Data extracted from a collection
'''

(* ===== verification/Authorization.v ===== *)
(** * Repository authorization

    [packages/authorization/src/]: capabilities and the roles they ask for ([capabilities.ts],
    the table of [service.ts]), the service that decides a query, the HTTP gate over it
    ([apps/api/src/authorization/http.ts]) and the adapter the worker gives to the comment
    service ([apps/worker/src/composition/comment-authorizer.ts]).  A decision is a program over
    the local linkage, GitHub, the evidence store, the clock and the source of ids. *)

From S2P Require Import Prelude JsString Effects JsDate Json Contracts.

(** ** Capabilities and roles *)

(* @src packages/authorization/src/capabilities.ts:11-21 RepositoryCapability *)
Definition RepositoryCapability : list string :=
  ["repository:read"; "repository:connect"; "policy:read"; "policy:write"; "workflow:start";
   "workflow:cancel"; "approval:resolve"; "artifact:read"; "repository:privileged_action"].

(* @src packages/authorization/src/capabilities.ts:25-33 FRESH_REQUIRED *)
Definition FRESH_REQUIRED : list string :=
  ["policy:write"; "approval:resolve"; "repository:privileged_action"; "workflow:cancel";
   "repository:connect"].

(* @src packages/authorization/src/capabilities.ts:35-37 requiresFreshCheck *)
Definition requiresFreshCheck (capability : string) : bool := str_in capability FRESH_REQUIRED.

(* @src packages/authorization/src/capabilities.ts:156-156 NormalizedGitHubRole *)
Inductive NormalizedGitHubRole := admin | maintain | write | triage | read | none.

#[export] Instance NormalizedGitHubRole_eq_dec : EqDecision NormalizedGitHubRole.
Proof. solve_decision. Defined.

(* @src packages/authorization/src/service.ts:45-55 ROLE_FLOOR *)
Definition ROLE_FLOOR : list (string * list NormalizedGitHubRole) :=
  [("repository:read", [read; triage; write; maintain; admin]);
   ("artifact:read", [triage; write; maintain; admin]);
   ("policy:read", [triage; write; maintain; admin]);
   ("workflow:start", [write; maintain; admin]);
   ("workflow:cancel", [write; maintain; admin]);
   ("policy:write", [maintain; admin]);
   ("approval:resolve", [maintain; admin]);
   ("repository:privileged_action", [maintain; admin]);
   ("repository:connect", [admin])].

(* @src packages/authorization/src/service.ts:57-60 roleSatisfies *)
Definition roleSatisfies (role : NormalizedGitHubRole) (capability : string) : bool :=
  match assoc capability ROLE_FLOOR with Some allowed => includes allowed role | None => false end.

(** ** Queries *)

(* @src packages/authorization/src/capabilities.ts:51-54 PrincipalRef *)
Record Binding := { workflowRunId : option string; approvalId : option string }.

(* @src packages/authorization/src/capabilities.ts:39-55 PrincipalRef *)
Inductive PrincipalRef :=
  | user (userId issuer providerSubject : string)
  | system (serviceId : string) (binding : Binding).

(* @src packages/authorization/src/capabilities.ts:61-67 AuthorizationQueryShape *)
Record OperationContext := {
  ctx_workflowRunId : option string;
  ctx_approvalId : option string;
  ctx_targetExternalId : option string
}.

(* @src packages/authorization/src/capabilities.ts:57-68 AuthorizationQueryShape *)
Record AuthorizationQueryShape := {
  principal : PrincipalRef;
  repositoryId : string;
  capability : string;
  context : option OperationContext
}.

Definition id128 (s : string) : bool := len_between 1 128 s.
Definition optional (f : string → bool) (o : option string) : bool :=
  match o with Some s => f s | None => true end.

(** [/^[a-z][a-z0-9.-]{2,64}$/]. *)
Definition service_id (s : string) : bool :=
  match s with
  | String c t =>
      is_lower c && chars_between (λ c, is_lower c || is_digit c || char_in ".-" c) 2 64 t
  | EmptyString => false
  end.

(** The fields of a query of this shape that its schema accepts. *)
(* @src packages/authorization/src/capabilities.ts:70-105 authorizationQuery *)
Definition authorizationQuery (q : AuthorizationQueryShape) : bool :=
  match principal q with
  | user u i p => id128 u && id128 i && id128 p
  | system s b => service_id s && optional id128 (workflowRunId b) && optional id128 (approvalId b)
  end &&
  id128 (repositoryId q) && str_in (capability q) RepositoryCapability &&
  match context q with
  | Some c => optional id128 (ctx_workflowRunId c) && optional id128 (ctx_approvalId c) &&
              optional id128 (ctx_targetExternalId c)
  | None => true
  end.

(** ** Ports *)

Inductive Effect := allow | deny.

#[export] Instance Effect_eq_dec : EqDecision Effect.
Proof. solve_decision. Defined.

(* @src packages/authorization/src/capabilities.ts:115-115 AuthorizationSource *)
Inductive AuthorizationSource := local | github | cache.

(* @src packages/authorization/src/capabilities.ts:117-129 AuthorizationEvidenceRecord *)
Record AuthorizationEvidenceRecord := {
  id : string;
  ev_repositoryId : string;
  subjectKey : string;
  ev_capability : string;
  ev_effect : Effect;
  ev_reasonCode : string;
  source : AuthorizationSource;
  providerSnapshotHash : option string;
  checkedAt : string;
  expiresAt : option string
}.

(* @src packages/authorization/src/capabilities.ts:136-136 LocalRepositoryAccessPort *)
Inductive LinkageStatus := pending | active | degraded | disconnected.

'''
'''

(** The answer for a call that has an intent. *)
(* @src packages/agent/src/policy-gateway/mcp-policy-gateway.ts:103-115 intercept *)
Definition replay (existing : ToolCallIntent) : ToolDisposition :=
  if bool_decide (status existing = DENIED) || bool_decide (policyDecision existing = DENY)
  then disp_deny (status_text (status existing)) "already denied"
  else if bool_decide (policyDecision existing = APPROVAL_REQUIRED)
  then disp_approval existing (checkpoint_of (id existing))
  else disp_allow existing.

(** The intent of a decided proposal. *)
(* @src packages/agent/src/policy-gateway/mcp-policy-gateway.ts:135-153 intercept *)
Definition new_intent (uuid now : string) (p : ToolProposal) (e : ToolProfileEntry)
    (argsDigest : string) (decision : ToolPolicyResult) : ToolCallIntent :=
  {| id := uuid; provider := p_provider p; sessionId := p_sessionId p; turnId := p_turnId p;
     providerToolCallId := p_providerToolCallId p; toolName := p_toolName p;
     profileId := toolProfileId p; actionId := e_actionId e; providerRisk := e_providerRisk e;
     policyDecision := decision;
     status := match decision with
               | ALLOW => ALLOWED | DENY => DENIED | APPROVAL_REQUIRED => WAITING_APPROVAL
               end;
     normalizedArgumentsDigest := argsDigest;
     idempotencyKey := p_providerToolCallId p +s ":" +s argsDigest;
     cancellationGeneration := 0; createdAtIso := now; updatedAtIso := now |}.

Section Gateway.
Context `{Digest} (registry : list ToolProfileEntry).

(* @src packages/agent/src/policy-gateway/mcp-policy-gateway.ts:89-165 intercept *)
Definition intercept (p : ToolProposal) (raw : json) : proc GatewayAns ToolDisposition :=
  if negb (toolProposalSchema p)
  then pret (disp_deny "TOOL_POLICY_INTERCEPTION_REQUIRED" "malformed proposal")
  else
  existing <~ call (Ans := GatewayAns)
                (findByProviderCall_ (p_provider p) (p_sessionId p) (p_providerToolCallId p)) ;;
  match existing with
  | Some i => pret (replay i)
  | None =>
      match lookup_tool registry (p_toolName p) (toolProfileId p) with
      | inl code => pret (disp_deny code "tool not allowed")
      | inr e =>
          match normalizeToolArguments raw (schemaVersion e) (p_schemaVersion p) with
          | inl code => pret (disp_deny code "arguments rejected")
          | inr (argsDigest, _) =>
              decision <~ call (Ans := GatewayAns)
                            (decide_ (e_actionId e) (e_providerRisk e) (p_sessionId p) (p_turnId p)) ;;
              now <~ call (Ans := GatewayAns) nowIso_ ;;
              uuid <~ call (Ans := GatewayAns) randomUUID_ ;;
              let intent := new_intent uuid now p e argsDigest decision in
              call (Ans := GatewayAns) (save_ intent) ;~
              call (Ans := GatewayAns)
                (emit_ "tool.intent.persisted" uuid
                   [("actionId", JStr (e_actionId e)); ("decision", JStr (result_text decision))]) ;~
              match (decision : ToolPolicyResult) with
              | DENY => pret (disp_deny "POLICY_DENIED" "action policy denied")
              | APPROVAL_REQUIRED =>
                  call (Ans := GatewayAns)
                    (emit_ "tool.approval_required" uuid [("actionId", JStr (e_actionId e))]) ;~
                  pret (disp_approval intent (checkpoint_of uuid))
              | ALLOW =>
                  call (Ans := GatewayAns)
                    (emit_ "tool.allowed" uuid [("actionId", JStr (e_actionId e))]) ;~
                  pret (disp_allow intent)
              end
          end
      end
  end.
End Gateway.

'''

- _Task goal_
Taking the line with "Definition id128 (s" as the first and the line with "Inductive Effect := allow | deny." as the last, retype that stretch of the data above exactly, with no other lines.

- _Task response_
Definition id128 (s : string) : bool := len_between 1 128 s.
Definition optional (f : string → bool) (o : option string) : bool :=
  match o with Some s => f s | None => true end.

(** [/^[a-z][a-z0-9.-]{2,64}$/]. *)
Definition service_id (s : string) : bool :=
  match s with
  | String c t =>
      is_lower c && chars_between (λ c, is_lower c || is_digit c || char_in ".-" c) 2 64 t
  | EmptyString => false
  end.

(** The fields of a query of this shape that its schema accepts. *)
(* @src packages/authorization/src/capabilities.ts:70-105 authorizationQuery *)
Definition authorizationQuery (q : AuthorizationQueryShape) : bool :=
  match principal q with
  | user u i p => id128 u && id128 i && id128 p
  | system s b => service_id s && optional id128 (workflowRunId b) && optional id128 (approvalId b)
  end &&
  id128 (repositoryId q) && str_in (capability q) RepositoryCapability &&
  match context q with
  | Some c => optional id128 (ctx_workflowRunId c) && optional id128 (ctx_approvalId c) &&
              optional id128 (ctx_targetExternalId c)
  | None => true
  end.

(** ** Ports *)

Inductive Effect := allow | deny.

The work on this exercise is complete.